Nuestros relojes no sincronizaron y no he dejado de lamentarlo. Aunque el reconocimiento le llegó tarde, el artista pudo disfrutar un par de décadas del reconocimiento de galerías, coleccionistas y críticos. Apenas la fortuna llamó a su taller, decidió regresar a su terruño, el epicentro de sus fábulas coloridas, el edén de un gineceo de doncellas levitantes sobre campos de flores. En cada visita a Ocotlán, no me perdía la oportunidad de gozar los murales pintados en el interior del viejo edificio de la presidencia municipal, una suerte de testamento visual legado a sus paisanos; con un pincel inocente, onírico y eufórico Morales recreo las faenas del campo y del mercado de su comunidad, el bullicio y la gala de sus fiestas cívicas y patronales.
Pero también, en el convento de Santo Domingo de Ocotlán, sede de la Fundación Rodolfo Morales, me daba vuelo observando los rituales campesinos y domésticos que el artista llevaba a sus cuadros y sus tapices. En las piezas de gran formato reconocía a plenitud su talento y el calado de su apuesta. Toda una galería de la memoria, un permanente retorno a la tierra nativa, una reconstrucción del paraíso perdido. Con una infancia rodeada de mujeres, el homenaje de Morales al eterno femenino aparece una y otra vez en su arte, en territorios soñados, en plazas del insomnio, en campos del deseo.
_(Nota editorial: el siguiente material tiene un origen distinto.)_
Lemma fst_with_unit (l : list bspTicker) : ((λ k, (k, tt)) <$> l).*1 = l.
Proof. rewrite <- list_fmap_compose. cbn. by rewrite list_fmap_id. Qed.

Lemma bsp_Shutdown_spec cfg tks :
  (∀ k, k ∈ bsp_created cfg → is_Some (tks !! k)) →
  (bsp_Shutdown cfg tks = None ↔ ∃ k pt, k ∈ bsp_created cfg ∧ tks !! k = Some pt ∧ pt_Stop pt = None) ∧
  ∀ tks', bsp_Shutdown cfg tks = Some tks' →
    (∀ k, k ∈ bsp_created cfg → tks' !! k = tks !! k ≫= pt_Stop) ∧ (∀ k, k ∉ bsp_created cfg → tks' !! k = tks !! k).
Proof.
  intros Ht. unfold bsp_Shutdown, bsp_stops.
  destruct (each_ticker_spec (λ _ : unit, pt_Stop) ((λ k, (k, tt)) <$> bsp_created cfg) tks) as [Hn Hs].
  - rewrite fst_with_unit. apply bsp_created_NoDup.
  - apply list.Forall_forall. intros [k u] H%elem_of_with_unit. by apply Ht.
  - rewrite fst_with_unit in Hs. split.
    + rewrite Hn. setoid_rewrite elem_of_with_unit. split; [naive_solver|]. intros (k & pt & H). by exists k, tt, pt.
    + intros tks' E. destruct (Hs tks' E) as [H1 H2]. split; [|done]. intros k Hk. apply (H1 k tt). by apply elem_of_with_unit.
Qed.

Lemma bsp_Start_each cfg :
  (bsp_Start cfg (bsp_newTickers cfg) = None ↔ ∃ k d, (k, d) ∈ bsp_intervals cfg ∧ d <= 0) ∧
  ∀ tks, bsp_Start cfg (bsp_newTickers cfg) = Some tks →
    (∀ k d, (k, d) ∈ bsp_intervals cfg → tks !! k = pt_Start d new_PolicyTicker) ∧
    (∀ k, k ∉ bsp_created cfg → tks !! k = None).
Proof.
  pose proof (bsp_newTickers_lookup cfg) as Hnew.
  assert (∀ k d, (k, d) ∈ bsp_intervals cfg → bsp_newTickers cfg !! k = Some new_PolicyTicker) as Hin.
  { intros k d H. rewrite Hnew, decide_True; [done|]. apply bsp_intervals_created, list_elem_of_fmap. by exists (k, d). }
  destruct (each_ticker_spec pt_Start (bsp_intervals cfg) (bsp_newTickers cfg)) as [Hnone Hsome].
  { apply bsp_created_NoDup. }
  { apply list.Forall_forall. intros [k d] H. cbn [fst]. rewrite (Hin _ _ H). by eexists. }
  split.
  - unfold bsp_Start. rewrite Hnone. split.
    + intros (k & d & pt & H & Hpt & Hs). exists k, d. split; [done|]. rewrite (Hin _ _ H) in Hpt. injection Hpt as <-.
      unfold pt_Start, NewTicker in Hs. destruct (Z.leb_spec d 0); [lia|done].
    + intros (k & d & H & Hd). exists k, d, new_PolicyTicker. rewrite (Hin _ _ H). split_and!; [done..|].
      unfold pt_Start, NewTicker. by rewrite (proj2 (Z.leb_le d 0)).
  - intros tks E. destruct (Hsome tks E) as [H1 H2]. split.
    + intros k d H. by rewrite (H1 _ _ H), (Hin _ _ H).
    + intros k Hk. rewrite H2 by by rewrite bsp_intervals_created. by rewrite Hnew, decide_False.
Qed.

(** A ticker that was started can be stopped, once. *)
Lemma pt_Start_Stop d pt :
  pt_Start d new_PolicyTicker = Some pt → ∃ pt', pt_Stop pt = Some pt' ∧ pt_Stop pt' = None.
Proof. unfold pt_Start, NewTicker. destruct (d <=? 0); [done|]. intros [= <-]. by eexists. Qed.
Es lugar común afirmar que los tres grandes del arte Oaxaca son Rufino Tamayo, Rodolfo Morales y Francisco Toledo. Yo añadiría un cuarto nombre a este Olimpo plástico: Rodolfo Nieto. En los cuatro reconozco un aire de familia que se concentra especialmente en sus paletas. Sin embargo, esta afinidad cromática se bifurca en aventuras tan disímiles y exclusivas para cada pintor. De las cuatro propuestas, la del ocotlense pareciera la de menor exigencia artística. Su aparente sencillez y superficialidad es engañosa. En la formulación de una estética kitsch que recuerda la pintura de María Izquierdo, Antonio Ruiz “El Corsito” o Frida Kahlo, el oaxaqueño encontró su visión de mundo. Vía un dibujo elemental, de anatomías y arquitecturas frugales, la prodigiosa imaginación de vena surrealista de Morales alcanza una dimensión poética seductora como hipnótica; en esas escenas pueblerinas la humanidad y la naturaleza encuentran su armonía más profunda y duradera.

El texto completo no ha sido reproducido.